### [RECORDS PROVIDED]
(* ===== verification/_CoqProject ===== *)
-Q . S2P
Prelude.v
Frame.v
Sdk.v
Dec.v
Schedule.v
ScheduleMerge.v
SdkInstances.v
Clawback.v
EvmosUtils.v
Keepers.v
Evm.v
Erc20Types.v
KeeperInstances.v
VestingMsgs.v
VestingProps.v
Epochs.v
EpochsProps.v
Inflation.v
InflationProps.v
Ibc.v
IbcInstances.v
Claims.v
ClaimsProps.v
Erc20.v
Erc20Names.v
Erc20Instances.v
Erc20Props.v
Redeem.v
Incentives.v
IncentivesProps.v
Feesplit.v
FeesplitProps.v
Stores.v
Recovery.v
RecoveryProps.v
ClaimsSteps.v
Params.v
ParamsProps.v
Ante.v
AnteProps.v
Queries.v
App.v
AppProps.v
Chain.v
ChainProps.v
Supply.v
Genesis.v
GenesisInstances.v
StoresProps.v
GenesisProps.v
Upgrades.v
UpgradesProps.v
Msgs.v
MsgsProps.v
Wiring.v
WiringProps.v
Json.v
Clients.v
QueryClients.v
Rest.v
JsonProps.v
ClientsProps.v
RestProps.v
Node.v
NodeProps.v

### [WHAT TO WORK ON]
Word for word, copy out all the data given above.

### [SOLUTION]
(* ===== verification/_CoqProject ===== *)
-Q . S2P
Prelude.v
Frame.v
Sdk.v
Dec.v
Schedule.v
ScheduleMerge.v
SdkInstances.v
Clawback.v
EvmosUtils.v
Keepers.v
Evm.v
Erc20Types.v
KeeperInstances.v
VestingMsgs.v
VestingProps.v
Epochs.v
EpochsProps.v
Inflation.v
InflationProps.v
Ibc.v
IbcInstances.v
Claims.v
ClaimsProps.v
Erc20.v
Erc20Names.v
Erc20Instances.v
Erc20Props.v
Redeem.v
Incentives.v
IncentivesProps.v
Feesplit.v
FeesplitProps.v
Stores.v
Recovery.v
RecoveryProps.v
ClaimsSteps.v
Params.v
ParamsProps.v
Ante.v
AnteProps.v
Queries.v
App.v
AppProps.v
Chain.v
ChainProps.v
Supply.v
Genesis.v
GenesisInstances.v
StoresProps.v
GenesisProps.v
Upgrades.v
UpgradesProps.v
Msgs.v
MsgsProps.v
Wiring.v
WiringProps.v
Json.v
Clients.v
QueryClients.v
Rest.v
JsonProps.v
ClientsProps.v
RestProps.v
Node.v
NodeProps.v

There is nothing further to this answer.